Directed by Greg Whitely
For an intimate and illuminative look at the ups and downs of a presidential campaign, nothing is more enriching than director Greg Whitely’s feature-length documentary “Mitt.” Whitely, a Mormon himself, followed Mitt and the Romney clan during his disappointing 2008 Republican primary loss and, four years later, his failed presidential bid. But this isn’t about politics. Sure, it’s about Mitt the politician, but it’s more about Mitt the man. No matter where you stand politically, it’s hard not to like a guy after you’ve seen him as normal as you see Mitt in “Mitt.”
Words like “eye-opening” can’t begin to describe the educational journey you take when you watch this documentary. Is some of the footage irrelevant to the campaign narrative being told? Yes. But each minute tells an even bigger story, about Mitt’s now-crystal-clear persona. I get it now. I feel like I know Mitt as a person. He’s more than just his platform (thankfully!). “Mitt” is an honest and sincere portrait of the man, the Mitt, the legend. But it also doesn’t shy away from the mistakes. The 47% comment, the disastrous second debate, the writing of the concession speech (which you see in a terrific few scenes). It’s a picture of a flawed man. An imperfect man. But as one supporter says, “He’s human.”
Given much attention is Romney’s father, whom he clearly admires very much. George Romney was born poor in Mexico, never got a college education, worked until he became the chief executive at American Motors Corporation, and then became governor of Michigan. As Mitt explains, a serious bid for president would never have been possible without his father. Thanks to him, Mitt was born wealthy, which afforded him the opportunity to graduate from Harvard and make a seamless move into business-ownership and politics. And Mitt passes the love on to his own five sons, who guide him through his campaigns. He spends more camera time asking his sons for advice than talking to his campaign manager, who is barely shown. It’s certainly a family affair. I will say, however, that I was hoping to see something, anything, about Romney’s selection of Paul Ryan as his vice-presidential nominee. But unfortunately, you only see Ryan for a few minutes toward the end of the story.
Netflix is on a roll. Last quarter, Netflix saw more Americans subscribe to its streaming service than any quarter in the past three years. Netflix original series like “House of Cards” and “Orange is the New Black” are obviously incredible, but now it has distributed a feature-length documentary. And it, too, is incredible.

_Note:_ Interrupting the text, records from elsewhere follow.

(** The cells of the heating element, as the loops of [external_heat]
    visit them. *)
Let heater_cells : list (Z * Z) :=
  cells (Z.quot (GRID_SIZE0 c) 4) (Z.quot (3 * GRID_SIZE0 c) 4 + 1)
        (Z.quot (GRID_SIZE1 c) 2 - Z.quot (GRID_SIZE1 c) 16)
        (Z.quot (GRID_SIZE1 c) 2 + Z.quot (GRID_SIZE1 c) 16 + 1).

Lemma In_heater_cells x y :
  In (x, y) heater_cells <-> in_heater c x y = true.
Proof.
  unfold heater_cells, in_heater. rewrite In_cells, !andb_true_iff, !Z.leb_le.
  lia.
Qed.

Lemma inside_spec x y :
  inside c rank x y = true <->
  interior c (x - local_origin0 c rank) (y - local_origin1 c rank).
Proof.
  unfold inside, interior.
  rewrite !andb_true_iff, !Z.geb_le, !Z.ltb_lt. lia.
Qed.

Lemma external_heat_writes p :
  external_heat c step rank p =
  set_temp p (cur step)
    (fold_left (fun a xy =>
        aset a (lti c (xy.1 - local_origin0 c rank) (xy.2 - local_origin1 c rank))
             (F32.lit 100 1))
      (List.filter (fun xy => inside c rank xy.1 xy.2) heater_cells)
      (get_temp p (cur step))).
Proof.
  assert (Hb : cur step = 0 \/ cur step = 1)
    by (destruct (cur_nxt step Hstep) as [[-> _] | [-> _]]; auto).
  unfold external_heat. rewrite for_loop_nest. fold heater_cells.
  generalize heater_cells. intros cs. revert p.
  induction cs as [| xy cs IH]; intros p; cbn [fold_left List.filter].
  - now rewrite set_get_temp.
  - destruct (inside c rank xy.1 xy.2); cbn [fold_left]; [| apply IH].
    rewrite IH, set_set_temp, get_set_temp_eq by assumption. reflexivity.
Qed.

Lemma external_heat_interior p :
  proc_ok c p ->
  let a := get_temp p (cur step) in
  let a' := get_temp (external_heat c step rank p) (cur step) in
  (forall x y, interior c x y ->
     rdf a' (lti c x y) =
     if in_heater c (local_origin0 c rank + x) (local_origin1 c rank + y)
     then F32.lit 100 1 else rdf a (lti c x y)) /\
  (forall k,
     (forall x y, interior c x y ->
        in_heater c (local_origin0 c rank + x) (local_origin1 c rank + y) = true ->
        lti c x y <> k) ->
     rdf a' k = rdf a k).
Proof.
  intros Hp. cbv zeta.
  assert (Hb : cur step = 0 \/ cur step = 1)
    by (destruct (cur_nxt step Hstep) as [[-> _] | [-> _]]; auto).
  assert (Hlen : alen (get_temp p (cur step)) =
                 (local_grid_size0 c + 2) * (local_grid_size1 c + 2)).
  { destruct Hp as (H0 & H1 & _). destruct Hb as [-> | ->]; assumption. }
  rewrite external_heat_writes, get_set_temp_eq by assumption.
  set (cs := List.filter (fun xy => inside c rank xy.1 xy.2) heater_cells).
  assert (Hcs : forall x y, In (x, y) cs <->
            in_heater c x y = true /\
            interior c (x - local_origin0 c rank) (y - local_origin1 c rank)).
  { intros x y. unfold cs. rewrite filter_In. cbn [fst snd].
    now rewrite In_heater_cells, inside_spec. }
  destruct (writes_spec F32.zero
    (fun xy : Z * Z =>
       lti c (xy.1 - local_origin0 c rank) (xy.2 - local_origin1 c rank))
    (fun _ => F32.lit 100 1) cs (get_temp p (cur step))) as (_ & W2 & W3).
  - intros [x y] Hin. apply Hcs in Hin as [_ [Hx Hy]]. cbn [fst snd].
    rewrite Hlen. apply lti_range; [assumption | lia | lia].
  - reflexivity.
  - split.
    + intros x y [Hx Hy].
      destruct (in_heater c (local_origin0 c rank + x) (local_origin1 c rank + y))
        eqn:Eh.
      * specialize (W2 (local_origin0 c rank + x, local_origin1 c rank + y)).
        cbn [fst snd] in W2.
        replace (local_origin0 c rank + x - local_origin0 c rank) with x in W2 by lia.
        replace (local_origin1 c rank + y - local_origin1 c rank) with y in W2 by lia.
        apply W2, Hcs. split; [assumption |].
        unfold interior. lia.
      * apply W3. intros [x' y'] Hin He. apply Hcs in Hin as [Hh [Hx' Hy']].
        cbn [fst snd] in He.
        apply lti_inj in He as [E1 E2]; [| lia | lia].
        replace (local_origin0 c rank + x) with x' in Eh by lia.
        replace (local_origin1 c rank + y) with y' in Eh by lia.
        congruence.
    + intros k Hk. apply W3. intros [x' y'] Hin. apply Hcs in Hin as [Hh Hi].
      cbn [fst snd]. apply Hk; [assumption |].
      replace (local_origin0 c rank + (x' - local_origin0 c rank)) with x' by lia.
      replace (local_origin1 c rank + (y' - local_origin1 c rank)) with y' by lia.
      assumption.
Qed.
(** ** getAllObject, getAllFields, describeObject *)

Lemma describe_key_plain m id :
  describe_key m id <> "currentCredentials" /\ describe_key m id <> "hasOwnProperty".
Proof. destruct m; split; intros E; simpl in E; discriminate E. Qed.

(** C3, as amended. Let the cache be intact and let a describe method be
    called for a user id.
    - If the key of the method is in the cache, then after any sequence of
      calls the method is fulfilled with the cached value and sends no
      describe request.
    - If the key is absent once the session is resolved, the method sends
      the provider exactly one describe request. When the provider answers
      with a result, the method is fulfilled with it and the cache holds it
      under the key. When the provider reports an error, the method rejects
      with that error, and for [getAllObject] and [getAllFields] the key is
      still absent: the next call asks again.
    - The keys of [getAllFields] and of [describeObject] never coincide. *)
Theorem describe_memoized :
  forall (this : Engine.t) (m : describe_method) (id : string) (s : state),
    intact (cache s) ->
    (forall (calls : list (Engine.t * call)) (this' : Engine.t) (conn v : value)
            (s1 : state),
       entry s (describe_key m id) = Some v ->
       resolve H P this' (run H P calls s) = (Normal conn, s1) ->
       user_id_of H conn = Normal id ->
       describe_call H P this' m (run H P calls s) = (Normal v, s1)
       /\ describes s1 = describes (run H P calls s))
    /\ (forall (c : Connection) (s1 : state),
         resolve H P this s = (Normal (VConn c), s1) ->
         user_id_of H (VConn c) = Normal id ->
         entry s1 (describe_key m id) = None ->
         let (outcome, s2) := describe_call H P this m s in
         describes s2 = (describes s ++ [describe_request m c])%list
         /\ match described P m (requests s1) c with
            | Success v => outcome = Normal v /\ entry s2 (describe_key m id) = Some v
            | Failure err =>
                outcome = Throw (VErr err) /\
                match m with
                | ObjectInfo _ => True
                | _ => entry s2 (describe_key m id) = None
                end
            end)
    /\ (forall (o o' id' id'' : string),
         describe_key (AllFields o) id' <> describe_key (ObjectInfo o') id'').
Proof.
  intros this m id s Hi. split; [| split].
  - intros calls this' conn v s1 He Hres Hid.
    destruct (describe_key_plain m id) as (K1 & K2).
    destruct (run_keeps H P calls s Hi) as (Hi' & Hkeep' & _).
    pose proof (resolve_keeps H P this' _ Hi') as (_ & Hkeep1 & _).
    destruct (resolve_sends H P this' _ Hi') as (_ & Hd).
    rewrite Hres in Hkeep1, Hd. simpl in Hkeep1, Hd.
    assert (He1 : entry s1 (describe_key m id) = Some v)
      by (apply Hkeep1, Hkeep'; assumption).
    split; [| exact Hd].
    destruct m; simpl describe_call; simpl describe_key in He1;
      [rewrite getAllObject_eq by exact Hi'
      | rewrite getAllFields_eq by exact Hi'
      | rewrite describeObject_eq by exact Hi'];
      unfold with_session, memoized; rewrite Hres, Hid, He1; reflexivity.
  - intros c s1 Hres Hid He.
    destruct (resolve_sends H P this s Hi) as (_ & Hd).
    rewrite Hres in Hd. simpl in Hd.
    destruct m; simpl describe_call; simpl describe_key in *;
      [rewrite getAllObject_eq by exact Hi
      | rewrite getAllFields_eq by exact Hi
      | rewrite describeObject_eq by exact Hi];
      unfold with_session, memoized, calling; rewrite Hres, Hid, He;
      cbn [receiver described describe_request].
    + destruct (describeGlobal P (requests s1) c) as [err | res];
        (split; [unfold describes in *; simpl; rewrite List.filter_app, Hd; reflexivity |]);
        (split; [reflexivity |]).
      * exact He.
      * unfold entry. simpl. apply lookup_insert_eq.
    + destruct (describe P (requests s1) c objectName) as [err | meta];
        (split; [unfold describes in *; simpl; rewrite List.filter_app, Hd; reflexivity |]);
        (split; [reflexivity |]).
      * exact He.
      * unfold entry. simpl. apply lookup_insert_eq.
    + destruct (describe P (requests s1) c objectName) as [err | meta];
        (split; [unfold describes in *; simpl; rewrite List.filter_app, Hd; reflexivity |]);
        (split; [reflexivity |]).
      * exact I.
      * unfold entry. simpl. apply lookup_insert_eq.
  - intros o o' id' id'' E. simpl in E. discriminate E.
Qed.
(** * Strudy: command-line entry point and issue-filing script

    A shallow embedding of [strudy.js] (option validation, report location,
    content sniffing, dispatch to the analysis and report generators) and of
    the issue-filing script (selection of specifications, filtering of broken
    links, issue text, file and git effects), with the properties of the
    natural-language specification that concern them. *)

From Stdlib Require Import Strings.Byte Strings.Ascii Strings.String.
From stdpp Require Import gmap strings list.

Open Scope N_scope.

(** ** Text decoding: [Buffer.prototype.toString()]

    [buff.toString()] decodes the bytes as UTF-8 into a JavaScript string, a
    sequence of UTF-16 code units.  Ill-formed input is replaced by U+FFFD,
    one replacement per maximal ill-formed prefix.  Bytes and code units are
    both numbers in [N]. *)

Definition in_range (lo hi b : N) : bool := (lo <=? b) && (b <=? hi).

Definition is_cont (b : N) : bool := in_range 0x80 0xBF b.

Definition REPLACEMENT : N := 0xFFFD.

(** Bounds on the second byte of a three-byte and of a four-byte sequence. *)
Definition second_lo3 (b0 : N) : N := if b0 =? 0xE0 then 0xA0 else 0x80.
Definition second_hi3 (b0 : N) : N := if b0 =? 0xED then 0x9F else 0xBF.
Definition second_lo4 (b0 : N) : N := if b0 =? 0xF0 then 0x90 else 0x80.
Definition second_hi4 (b0 : N) : N := if b0 =? 0xF4 then 0x8F else 0xBF.

Definition cp2 (b0 b1 : N) : N := (b0 - 0xC0) * 64 + (b1 - 0x80).
Definition cp3 (b0 b1 b2 : N) : N :=
  (b0 - 0xE0) * 4096 + (b1 - 0x80) * 64 + (b2 - 0x80).
Definition cp4 (b0 b1 b2 b3 : N) : N :=
  (b0 - 0xF0) * 262144 + (b1 - 0x80) * 4096 + (b2 - 0x80) * 64 + (b3 - 0x80).

(** A code point above the basic plane becomes a surrogate pair. *)
Definition surrogates (cp : N) : list N :=
  [0xD800 + (cp - 0x10000) / 1024; 0xDC00 + (cp - 0x10000) mod 1024].

(** [utf8_first bs] decodes the first character of [bs]: the code units it
    yields and the bytes that remain. *)
Definition utf8_first (bs : list N) : option (list N * list N) :=
  match bs with
  | [] => None
  | b0 :: r0 =>
    if b0 <? 0x80 then Some ([b0], r0)
    else if in_range 0xC2 0xDF b0 then
      match r0 with
      | b1 :: r1 =>
        if is_cont b1 then Some ([cp2 b0 b1], r1) else Some ([REPLACEMENT], r0)
      | [] => Some ([REPLACEMENT], r0)
      end
    else if in_range 0xE0 0xEF b0 then
      match r0 with
      | b1 :: r1 =>
        if in_range (second_lo3 b0) (second_hi3 b0) b1 then
          match r1 with
          | b2 :: r2 =>
            if is_cont b2 then Some ([cp3 b0 b1 b2], r2)
            else Some ([REPLACEMENT], r1)
          | [] => Some ([REPLACEMENT], r1)
          end
        else Some ([REPLACEMENT], r0)
      | [] => Some ([REPLACEMENT], r0)
      end
    else if in_range 0xF0 0xF4 b0 then
      match r0 with
      | b1 :: r1 =>
        if in_range (second_lo4 b0) (second_hi4 b0) b1 then
          match r1 with
          | b2 :: r2 =>
            if is_cont b2 then
              match r2 with
              | b3 :: r3 =>
                if is_cont b3 then Some (surrogates (cp4 b0 b1 b2 b3), r3)
                else Some ([REPLACEMENT], r2)
              | [] => Some ([REPLACEMENT], r2)
              end
            else Some ([REPLACEMENT], r1)
          | [] => Some ([REPLACEMENT], r1)
          end
        else Some ([REPLACEMENT], r0)
      | [] => Some ([REPLACEMENT], r0)
      end
    else Some ([REPLACEMENT], r0)
  end.

Fixpoint utf8_decode_fuel (fuel : nat) (bs : list N) : list N :=
  match fuel with
  | O => []
  | S fuel' =>
    match utf8_first bs with
    | None => []
    | Some (cus, rest) => cus ++ utf8_decode_fuel fuel' rest
    end
  end.

(** Every step consumes at least one byte, so the length of the input is
    enough fuel (see [utf8_decode_unfold]). *)
Definition utf8_decode (bs : list N) : list N :=
  utf8_decode_fuel (length bs) bs.

(** The UTF-8 form of a code unit of the basic plane (one to three bytes). *)
Definition utf8_encode1 (c : N) : list N :=
  if c <? 0x80 then [c]
  else if c <? 0x800 then [0xC0 + c / 64; 0x80 + c mod 64]
  else [0xE0 + c / 4096; 0x80 + (c / 64) mod 64; 0x80 + c mod 64].

Definition utf8_encode (w : list N) : list N := w ≫= utf8_encode1.

(** ** The sniffing pattern [/"type"\s*:\s*"study"/] *)

(** The code units matched by [\s] in a JavaScript regular expression. *)
Definition is_ws (c : N) : bool :=
  in_range 0x09 0x0D c || (c =? 0x20) || (c =? 0xA0) || (c =? 0x1680)
  || in_range 0x2000 0x200A c || (c =? 0x2028) || (c =? 0x2029)
  || (c =? 0x202F) || (c =? 0x205F) || (c =? 0x3000) || (c =? 0xFEFF).

Definition code_units (s : string) : list N :=
  Byte.to_N <$> String.list_byte_of_string s.

Definition DQUOTE : N := 0x22.
Definition COLON : N := 0x3A.

(** A matcher answers whether some match of its pattern starts at the head of
    the input; patterns are composed in continuation-passing style, so that
    [\s*] tries the longest run of white space first and gives characters
    back when the rest of the pattern fails. *)
Definition matcher := list N → bool.

Fixpoint re_lit (cs : list N) (k : matcher) (s : list N) : bool :=
  match cs with
  | [] => k s
  | c :: cs' =>
    match s with
    | x :: s' => if x =? c then re_lit cs' k s' else false
    | [] => false
    end
  end.

Fixpoint re_star_ws (k : matcher) (s : list N) : bool :=
  match s with
  | x :: s' =>
    if (if is_ws x then re_star_ws k s' else false) then true else k s
  | [] => k s
  end.

Definition KEY : list N := DQUOTE :: code_units "type" ++ [DQUOTE].
Definition VAL : list N := DQUOTE :: code_units "study" ++ [DQUOTE].

Definition study_re_here : matcher :=
  re_lit KEY (re_star_ws (re_lit [COLON] (re_star_ws (re_lit VAL (λ _, true))))).

(** [str.match(re)] without the [g] and [y] flags: is there a match starting
    at some position of [s]? *)
Fixpoint re_search (m : matcher) (s : list N) : bool :=
  if m s then true
  else match s with
       | _ :: s' => re_search m s'
       | [] => false
       end.

(** ** [isStudyReport] *)

(** The values a JavaScript expression of the two programs may take.  The
    programs only test a number and print it, so a number is held as the text
    [Number.prototype.toString] gives for it ([0] and [-0] both print as
    [0]). *)
#[local] Set Warnings "-register-all".
Inductive JSValue : Type :=
  | JUndefined
  | JNull
  | JBool (b : bool)
  | JNum (text : string)
  | JString (s : string)
  | JArray (items : list JSValue)
  | JObject (props : list (string * JSValue)).

(** [ToBoolean]: arrays and objects are always truthy. *)
Definition truthy (v : JSValue) : bool :=
  match v with
  | JUndefined | JNull => false
  | JBool b => b
  | JNum text => negb (String.eqb text "0" || String.eqb text "NaN")
  | JString s => negb (String.eqb s EmptyString)
  | JArray _ | JObject _ => true
  end.

(** [Buffer.alloc(1024)] followed by [fd.read(buff, 0, 1024)]: the first 1024
    bytes of the file, the rest of the buffer left at zero. *)
Definition SNIFF : nat := 1024.

Definition sniff_buffer (content : list byte) : list N :=
  (Byte.to_N <$> take SNIFF content) ++ replicate (SNIFF - length content) 0.

(** What [fd.read] does on an opened file: it fails (a directory, an I/O
    error) or fills the buffer from the file's content. *)
Inductive ReadOutcome : Type :=
  | ReadFails
  | ReadBytes (content : list byte).

(** [isStudyReport] returns [true] on a match, [false] when reading throws,
    and falls off the end ([undefined]) otherwise. *)
Definition isStudyReport (r : ReadOutcome) : JSValue :=
  match r with
  | ReadFails => JBool false
  | ReadBytes content =>
    if re_search study_re_here (utf8_decode (sniff_buffer content))
    then JBool true
    else JUndefined
  end.

(** ** Strings and paths *)

Definition QUOTE : string := String "034"%char EmptyString.
Definition NL : string := String "010"%char EmptyString.

(** [s.endsWith(suffix)] *)
Fixpoint endsWith (s suffix : string) : bool :=
  String.eqb s suffix ||
  match s with
  | String _ s' => endsWith s' suffix
  | EmptyString => false
  end.

(** A string is truthy unless it is empty; an option left unset is
    [undefined]. *)
Definition str_truthy (o : option string) : bool :=
  match o with
  | Some s => negb (String.eqb s EmptyString)
  | None => false
  end.

(** [array.includes(options.format)] for an array of strings. *)
Definition includes (l : list string) (o : option string) : bool :=
  match o with
  | Some s => bool_decide (s ∈ l)
  | None => false
  end.

(** Node's [path] module; [path.join] depends on the platform. *)
Class PathModule : Type := { path_join : string → string → string }.

(** [path.posix.join] of two paths: the non-empty arguments are joined by a
    slash and the result is normalised ([.] and empty segments dropped, [..]
    resolved, a trailing slash kept). *)
Fixpoint split_slash (p : string) : list string :=
  match p with
  | EmptyString => [EmptyString]
  | String c p' =>
    if Ascii.eqb c "/" then EmptyString :: split_slash p'
    else match split_slash p' with
         | seg :: segs => String c seg :: segs
         | [] => [String c EmptyString]
         end
  end.

Definition normalize_step (allowAboveRoot : bool) (stack : list string)
    (seg : string) : list string :=
  if String.eqb seg EmptyString || String.eqb seg "." then stack
  else if String.eqb seg ".." then
    match stack with
    | top :: below =>
      if String.eqb top ".." then
        (if allowAboveRoot then seg :: stack else stack)
      else below
    | [] => if allowAboveRoot then [seg] else []
    end
  else seg :: stack.

Definition starts_with_slash (p : string) : bool :=
  match p with
  | String c _ => Ascii.eqb c "/"
  | EmptyString => false
  end.

Definition posix_normalize (p : string) : string :=
  if String.eqb p EmptyString then "."
  else
    let isAbsolute := starts_with_slash p in
    let trailingSeparator := endsWith p "/" in
    let segs := rev (fold_left (normalize_step (negb isAbsolute)) (split_slash p) []) in
    let body := String.concat "/" segs in
    if String.eqb body EmptyString then
      (if isAbsolute then "/" else if trailingSeparator then "./" else ".")
    else
      let body' := if trailingSeparator then body +:+ "/" else body in
      if isAbsolute then "/" +:+ body' else body'.

Definition posix_join (a b : string) : string :=
  if String.eqb a EmptyString then
    (if String.eqb b EmptyString then "." else posix_normalize b)
  else if String.eqb b EmptyString then posix_normalize a
  else posix_normalize (a +:+ "/" +:+ b).

Definition posix : PathModule := {| path_join := posix_join |}.

(** ** The command-line program of [strudy.js] *)

(** The options object built by commander: a value option left unset is
    [undefined] (here [None]); a flag is [true] or [undefined] (here a
    boolean). *)
Record Options : Type := mkOptions {
  format : option string;
  diff : option string;
  spec : option (list string);
  dep : bool;
  onlynew : bool;
  perissue : bool;
  tr : option string
}.

(** The second argument of [studyCrawl]. *)
Record StudyOptions : Type := mkStudyOptions {
  include : option (list string);
  trResults : option string
}.

(** The second argument of [generateReport], in its two shapes. *)
Inductive ReportOptions : Type :=
  | DiffDepOptions (depReport diffReport : bool) (refStudyFile : option string)
      (onlyNew : bool)
  | FormatOptions (perSpec : bool).

(** What the program finds around it: the file system, and the functions it
    imports from modules that are not part of the two programs.  A function
    that may throw (or return a rejected promise) answers [None] then. *)
Record Env : Type := mkEnv {
  fs_access : string → bool;
  fs_open : string → option ReadOutcome;
  requireFromWorkingDirectory : string → option JSValue;
  studyCrawl : string → StudyOptions → option JSValue;
  generateReport : JSValue → ReportOptions → option string;
  json_stringify : JSValue → string;
  pandoc : string → list string → option string;
  dirname : string
}.

(** What [fs.stat] says of a path: a regular file, something else (a
    directory), or an error when nothing is there. *)
Inductive StatResult : Type :=
  | StatFile
  | StatOther
  | StatError.

(** What an observer sees of a run, in order.  The first group belongs to
    [strudy.js], the last four to the issue-filing script: an answer of
    [fs.stat], a file written by [fs.writeFile], a write that was not carried
    out, a command handed to [execSync]. *)
Inductive Event : Type :=
  | EvAccess (file : string) (ok : bool)
  | EvConsoleError (msg : string)
  | EvSniff (file : string)
  | EvRequire (file : string)
  | EvStudyCrawl (file : string) (opts : StudyOptions)
  | EvGenerateReport (study : JSValue) (opts : ReportOptions)
  | EvPandoc (markdown : string) (args : list string)
  | EvConsoleLog (res : string)
  | EvStat (file : string) (r : StatResult)
  | EvWriteFile (file : string) (data : string)
  | EvWriteFailed (file : string)
  | EvExec (command : string).

(** How a run stops early: [process.exit(code)], an exception nobody
    catches, or the end of the process while the computation waits for an
    answer (an exception of another computation went uncaught). *)
Inductive Halt : Type :=
  | Exit (code : Z)
  | Uncaught
  | Interrupted.

Inductive Result (A : Type) : Type :=
  | Val (a : A)
  | Halted (h : Halt).
Arguments Val {A} a.
Arguments Halted {A} h.

(** A computation logs events and either yields a value or halts. *)
Definition Run (A : Type) : Type := list Event * Result A.

#[export] Instance run_ret : MRet Run := λ A a, ([], Val a).
(** The current password verifies and the new one passes the schema:
    the identity is rewritten as [changed]. *)
Lemma updatePassword_changes
    (entropy : string) (tsave tsign : Z) (current new digest : string)
    (u : User) (s : Store) :
  distinct_ids s -> In u s ->
  password u = Some digest ->
  bcrypt_compare current digest = true ->
  (8 <= String.length new)%nat ->
  new <> digest ->
  updatePassword cfg entropy tsave tsign (_id u) current new s
  = (updateOne (_id u) (fun _ => changed u entropy new tsave) s,
     Json 200 (TokenBody "Password updated successfully"
                 (generateAuthToken cfg tsign (changed u entropy new tsave)))).
Proof.
  intros Hnd Hin Hp Hcmp Hlen Hne.
  unfold updatePassword, findById, findOne. rewrite (find_by_id u s Hnd Hin).
  cbn [option_map].
  change (hydrate true u) with (mkDocument u false false).
  cbn [this]. unfold matchPassword. rewrite Hp, Hcmp.
  unfold set_password. cbn [this isNew isModified_password orb].
  rewrite Hp. cbn [opt_string_eqb].
  assert (Hd : String.eqb digest new = false) by (apply String.eqb_neq; congruence).
  rewrite Hd. cbn [negb].
  unfold save, validate. cbn [isModified_password this password with_password].
  rewrite (valid_password new Hlen). cbn [bind].
  unfold hashPassword_hook. cbn [isModified_password negb this password with_password bind].
  unfold passwordChangedAt_hook. cbn [assign isModified_password isNew negb orb].
  unfold write. cbn [assign this isModified_password _id with_password with_passwordChangedAt].
  unfold changed. destruct u; reflexivity.
Qed.

End UpdatePasswordFacts.

Section UpdatePasswordTheorems.
Import Http UserModel Collection AuthController Vocabulary HandlerVocabulary.
Context {E : Externals}.
Variable cfg : Config.Config.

After watching “Mitt” and seeing Romney’s journey through the 2008 and 2012 elections, you learn that political losses sometimes have very little to do with the voters, but more with the attitudes of the people running. It’s not always positive, but it’s at all times positively enlightening. If I see a more interesting documentary the rest of the year, I’ll be pleasantly surprised. In fact, “Mitt” may be the first must-see film of 2014.